Supermarkets in the Progressive chain will be pressured today to follow their rivals and charge for plastic bags.
The Warehouse today starts charging 10c for each plastic bag, and stores in the Foodstuffs supermarket group will start charging 5c a bag from August.
Representatives from the GetReal campaign will display a banner with hundreds of messages forming the words "no bags" in front of Countdown's Moorhouse Avenue store in Christchurch today.
They want Progressive Enterprises - which operates Foodtown, Countdown and Woolworths supermarkets - to also start charging for the bags now provided free at checkouts.
Foodstuffs, which owns New World, Four Square and Pak'nSave stores, is planning its charge as part of a campaign to reduce waste.
Campaigners said they would present Progressive with a petition of close to 1000 signatures asking it to stop giving away plastic bags.
A Progressive spokeswoman said the company had not decided what to do.
The Warehouse, Progressive, Foodstuffs and other retailers have signed a voluntary agreement with the Packaging Council reduce use of plastic bags.

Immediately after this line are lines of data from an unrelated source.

(** * The persistence layer of the finance tracker

    A shallow embedding of [src/database/init.js], [migrations.js],
    [settingsService.js], [categoryService.js], [transactionService.js],
    [budgetService.js] and [index.js] (the startup entry point), together
    with the properties of the specification that concern them.

    Conventions of the embedding.

    - JavaScript values are the inductive [jsval].  A JavaScript number is
      the rational ([Q]) that a double holds, or [NaN]; subtraction,
      multiplication and division round their exact result to the nearest
      double ([fl]).  The infinities, the negative zero and the reduced
      precision of subnormal numbers are not modelled.
    - A thrown [Error] is the value [Error message]; the source has no error
      classes, the specification's error kinds are recovered from the
      message ([kind_of]).
    - Every function of the source that awaits [executeSql] is a computation
      in the monad [M]: it takes the [world] (connection handle, wall clock,
      number of statements sent to the engine, and the stored database) and
      returns an [outcome] with the world it leaves behind, also when it
      throws.  [console.log] and [console.error] are not modelled, so a
      [catch] block that logs and rethrows is the identity.
    - Each SQL statement of the source is one function on [database]; tables
      are lists of rows in insertion order, the settings table (text primary
      key) is a finite map.  Foreign keys are declared but not enforced by the
      engine (the code never turns the pragma on), so they are not modelled.
      Stored values keep the JavaScript value that was bound. *)

From Stdlib Require Import ZArith QArith Qround String Ascii List Bool Lia Lqa.
From stdpp Require Import base gmap strings sorting pretty.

The Packaging Council and the New Zealand Retailers Association have opposed calls for the Government to introduce a mandatory tax or ban on plastic bags, as the South Australian Government did in January.
The Packaging Council says the 2004 voluntary agreement has taken 100 million bags out of circulation and is on track to reach a 20 per cent reduction by July.
But GetReal organisers said a 20 per cent cut over five years was poor compared with Ireland and Taiwan, which reduced plastic bag use by more than 90 per cent through a small levy.
About a billion plastic shopping bags are dumped in New Zealand each year, and they have become a symbol of efforts to reduce waste, despite making up only a small proportion of waste sent to landfills.
In February, a survey of 2670 people commissioned by the New Zealand Business Council for Sustainable Development found just over half supported a ban on plastic bags.
Auckland city dwellers were particularly keen, 64 per cent supporting a ban.
But only 37 per cent of respondents supported a law requiring shops to charge 10c a plastic bag.
The Packaging Council says people would use more plastic bin liners if they cannot get free plastics bags to use as rubbish bags.
But GetReal organiser Sophie Ward of Sustainable Wanaka said the argument was a red herring.
"Even if you do use a bin liner, you need a lot less than one bin liner per plastic bag full of groceries."
The Packaging Council wants more effort to be put into increasing the number of bags that are recycled.